# Predictive Maintenance Analysis in Python using Pysurvival
This is the predictive maintenance tutorial from the pysurvival docs, which can be found [here](https://square.github.io/pysurvival/tutorials/maintenance.html).
General idea is so that I can learn some core machine learning concepts alongside pysurvival.

## What is survival analysis?
Put simply, survival analysis is using historical data to predict the probability of an event happening at any given moment. Good examples of this are:

- Banks, lenders and other financial institutions use it to compute the speed of repayment of loans or when a borrower will default.
- Businesses adopt it to calculate their customers LTV (lifetime value) or when a client will churn.
- Companies use it to predict when employees will decide to leave.
- Engineers/manufacturers apply it to predict when a machine will break.

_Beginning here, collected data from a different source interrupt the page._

(* ===== verification/SlabSpec.v ===== *)
(** What the slab allocator's operations do: the free list of a slab is a
    stack of well-formed objects, slabs move between the lists of their
    cache, what goes wrong with objects that are not of the first cache, and
    how the objects of a full page destroy the header of the next buddy block. *)

From Stdlib Require Import ZArith Lia.
From stdpp Require Import base list gmap option.
From S2P Require Import Prelude Memory DList Buddy BuddyPartition BuddyInv BuddySpec BuddyInit BuddyProps Strings Slab.

(** ** The free list of one slab *)

(** [apart x n y k]: the [n] bytes at [x] and the [k] bytes at [y] do not overlap. *)
Definition apart (x n y k : Z) : Prop := x + n <= y ∨ y + k <= x.

(** [slab_ok h slab n l]: the slab's free list is [l], every object on it is
    marked, the objects overlap neither each other nor the slab's header, and
    the two counters say how many of the [n] objects are free. *)
Record slab_ok (h : heap) (slab n : Z) (l : list Z) : Prop := {
  sk_list : slist so_next (hmem h) (hload h (slab + sl_freelist)) l;
  sk_magic : ∀ o, o ∈ l → hload h (o + so_magic) = SLAB_MAGIC;
  sk_free : hload h (slab + sl_free) = zlen l;
  sk_inuse : hload h (slab + sl_inuse) = n - zlen l;
  sk_header : ∀ o, o ∈ l → apart o 8 slab sizeof_slab;
  sk_objs : NoDup l ∧ ∀ o p, o ∈ l → p ∈ l → o ≠ p → apart o 8 p 8;
  sk_bound : zlen l <= n < 2 ^ 32;
}.

(** Reading the fields of a heap after some field writes. *)
Ltac heap_simpl :=
  unfold hadd, hload, hstore, set_mem, set_zone; cbn [hmem zone]; mem_simpl.

(** The words of a slab header that allocating and freeing objects change. *)
Definition slab_counters (slab a : Z) : Prop :=
  a = slab + sl_inuse ∨ a = slab + sl_free ∨ a = slab + sl_freelist.

(** [slab_alloc_obj] on a well-formed slab pops the first object of the
    free list and answers null exactly when the list is empty; it counts the
    object as used, keeps the slab well formed and changes no other memory. *)
Lemma slab_alloc_obj_pops h slab n l :
  slab_ok h slab n l →
  match l with
  | [] => slab_alloc_obj h slab = (0, h)
  | o :: l' => ∃ h', slab_alloc_obj h slab = (o, h') ∧ o ≠ 0 ∧ slab_ok h' slab n l' ∧
      zone h' = zone h ∧ ∀ a, ¬ slab_counters slab a → hload h' a = hload h a
  end.
Proof.
  intros [Hl Hm Hf Hi Hh [Hnd Ho] Hb]. unfold slab_alloc_obj.
  destruct l as [|o l]; cbn [slist] in Hl.
  - by rewrite Hl.
  - destruct Hl as (Hhd & Ho0 & Hl). rewrite Hhd, (proj2 (Z.eqb_neq o 0) Ho0), Hm by (by left). simpl.
    pose proof (zlen_nonneg l). rewrite zlen_cons in *.
    assert (apart o 8 slab sizeof_slab) as Hos by (apply Hh; by left).
    unfold apart, sizeof_slab in Hos.
    eexists. split; [done|]. split; [done|].
    assert (∀ a, ¬ slab_counters slab a →
      load (hmem (hadd (hadd (hstore h (slab + sl_freelist) (hload h (o + so_next)))
         (slab + sl_inuse) 1) (slab + sl_free) (-1))) a = load (hmem h) a) as Hfr.
    { intros a Ha. unfold slab_counters, sl_inuse, sl_free, sl_freelist in Ha. unfold sl_inuse, sl_free, sl_freelist.
      heap_simpl. done. }
    split; [|by split].
    assert (∀ p k, p ∈ l → 0 <= k < 8 → ¬ slab_counters slab (p + k)) as Hctr.
    { intros p k Hp Hk. pose proof (Hh p ltac:(by right)) as Hps. unfold apart, sizeof_slab in Hps.
      unfold slab_counters, sl_inuse, sl_free, sl_freelist. lia. }
    split.
    + apply (slist_frame _ (hmem h)).
      * intros p Hp. apply Hfr, Hctr; [done|]. unfold so_next. lia.
      * unfold sl_freelist, sl_inuse, sl_free, so_next in *. heap_simpl. done.
    + intros p Hp. unfold hload. rewrite Hfr by (apply Hctr; [done|unfold so_magic; lia]).
      apply Hm. by right.
    + unfold sl_freelist, sl_inuse, sl_free in *. unfold hload in *. heap_simpl. rewrite Hf.
      rewrite u32_small; lia.
    + unfold sl_freelist, sl_inuse, sl_free in *. unfold hload in *. heap_simpl. rewrite Hi.
      rewrite u32_small; lia.
    + intros p Hp. apply Hh. by right.
    + split; [by apply list.NoDup_cons in Hnd as [_ ?]|]. intros p q Hp Hq. apply Ho; by right.
    + lia.
Qed.

(** An address can be freed to a slab: it is none of its free objects and
    overlaps nothing of the slab. *)
Definition can_free (h : heap) (slab n : Z) (l : list Z) (o : Z) : Prop :=
  o ≠ 0 ∧ apart o 8 slab sizeof_slab ∧ (∀ p, p ∈ l → apart o 8 p 8) ∧ zlen l < n.

(** [slab_free_obj] pushes the object on the slab's free list, so that the
    next [slab_alloc_obj] returns it again, and keeps the slab well formed. *)
Theorem slab_free_obj_spec h slab n l o :
  slab_ok h slab n l → can_free h slab n l o →
  let h' := slab_free_obj h slab o in
  slab_ok h' slab n (o :: l) ∧ fst (slab_alloc_obj h' slab) = o ∧ zone h' = zone h ∧
  (∀ a, ¬ slab_counters slab a → a ≠ o + so_next → a ≠ o + so_magic → hload h' a = hload h a).
Proof.
  intros [Hl Hm Hf Hi Hh [Hnd Ho] Hb] (Ho0 & Hos & Hop & Hn) h'.
  assert (∀ a, ¬ slab_counters slab a → a ≠ o + so_next → a ≠ o + so_magic →
            load (hmem h') a = load (hmem h) a) as Hfr.
  { intros a Ha. unfold slab_counters, sl_inuse, sl_free, sl_freelist, so_next, so_magic in *. intros Ha1 Ha2.
    unfold h', slab_free_obj, sl_inuse, sl_free, sl_freelist, so_next, so_magic. heap_simpl. done. }
  assert (∀ p k, p ∈ l → 0 <= k < 8 → load (hmem h') (p + k) = load (hmem h) (p + k)) as Hfr'.
  { intros p k Hp Hk. pose proof (Hh p Hp) as Hps. pose proof (Hop p Hp) as Hops. unfold apart, sizeof_slab in *.
    apply Hfr; unfold slab_counters, sl_inuse, sl_free, sl_freelist, so_next, so_magic; lia. }
  unfold apart, sizeof_slab in Hos. pose proof (zlen_nonneg l).
  assert (hload h' (slab + sl_freelist) = o ∧ hload h' (o + so_next) = hload h (slab + sl_freelist)
    ∧ hload h' (o + so_magic) = SLAB_MAGIC ∧ hload h' (slab + sl_free) = u32 (zlen l + 1)
    ∧ hload h' (slab + sl_inuse) = u32 (n - zlen l - 1)) as (E1 & E2 & E3 & E4 & E5).
  { rewrite <- Hf at 1. rewrite <- Hi. unfold h', slab_free_obj, sl_inuse, sl_free, sl_freelist, so_next, so_magic.
    heap_simpl. done. }
  assert (slab_ok h' slab n (o :: l)) as Hok.
  { split.
    - rewrite E1. split; [done|]. split; [done|]. change (load (hmem h') (o + so_next)) with (hload h' (o + so_next)).
      rewrite E2. eapply slist_frame; [|exact Hl]. intros p Hp. apply Hfr'; [done|unfold so_next; lia].
    - intros p [->|Hp]%elem_of_cons; [done|]. unfold hload. rewrite Hfr' by (done || unfold so_magic; lia).
      by apply Hm.
    - rewrite E4, zlen_cons, u32_small; lia.
    - rewrite E5, zlen_cons, u32_small; lia.
    - intros p [->|Hp]%elem_of_cons; [exact Hos|by apply Hh].
    - split.
      + constructor; [|done]. intros Hin%Hop. unfold apart in Hin. lia.
      + intros p q [->|Hp]%elem_of_cons [->|Hq]%elem_of_cons Hne; try done.
        * by apply Hop.
        * destruct (Hop p Hp); [by right|by left].
        * by apply Ho.
    - rewrite zlen_cons. lia. }
  split; [done|]. split; [|split; [done|exact Hfr]].
  destruct (slab_alloc_obj_pops _ _ _ _ Hok) as (h2 & E & _). by rewrite E.
Qed.

(** ** Carving a new slab *)

(** The objects [slab_carve] threads onto the free list, the last one first. *)
Definition slab_objects (mem obj_size : Z) (n : nat) : list Z :=
  rev (map (fun i => mem + Z.of_nat i * obj_size) (seq 0 n)).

Historically, I might have used regression as part of six sigma based approach to predict something like mean time to failure and the preceding factors.
However, this ignores the data we have for assets that have not failed in our dataset's timeframe, which is just as important as the ones that have.
This is called censoring. Survival models account for this censoring and incorporate the uncertainty into the model.


## What does this have to do with predictive maintenance?
Well, what if you're running a load of engines all around the world and you're measuring a bunch of data from those engines. If you knew that an idling
engine RPM of 1250 or more for longer than 5 minutes when the atmospheric temp is above 30 degrees and coolant temp was above 95 degrees meant that your
radiator was statistically about to break, that would be valuable information. Survival models should be able to tell us this based on historical data.

## Dataset
The dataset is important, here's our starting dataset.

|Feature category|Feature name|Type|Description|
|--- |--- |--- |--- |
|Time|lifetime|numerical|Number of weeks the machine has been active|
|Event|broken|numerical|Specifies if the machine was broken or hasn't been broken yet for the corresponding weeks in activity|
|IoT measure|pressureInd|numerical|The pressure index is used to quantify the flow of liquid through pipes, as a sudden drop of pressure can indicate a leak|
|IoT measure|moistureInd|numerical|The moisture index is a measure of the relative humidity in the air. It is important to keep track of it as excessive humidity can create mold and damage the equipment|
|IoT measure|temperatureInd|numerical|The temperature index of the machine is computed using voltage devices called thermocouples that translate a change in voltage into temperature measure. It is recorded to avoid damages to electric circuits, fire or even explosion|
|Company feature|team|categorical|This indicator specifies which team is using the machine|
|Machine feature|provider|categorical|This indicator specifies the name of the machine manufacturer|

## Exploratory Data Analysis
Exploratory data analysis is the process of taking a new dataset, figuring out what's in there and beginning to try and answer some questions. That explanation sucks. Here's a better one.
Exploratory Data Analysis refers to the critical process of performing initial investigations on data so as to discover patterns,to spot anomalies,to test
hypothesis and to check assumptions with the help of summary statistics and graphical representations.

Start by loading a sample dataset and seeing what shape it is.

In [None]:
import pandas as pd
import numpy as np
from matplotlib import pyplot as plt
from pysurvival.datasets import Dataset

# This appears to be some syntactic sugar to load numpy and matplotlib interactively?
# https://ipython.org/ipython-doc/dev/interactive/magics.html
%pylab inline


# Read the dataset.
raw_datas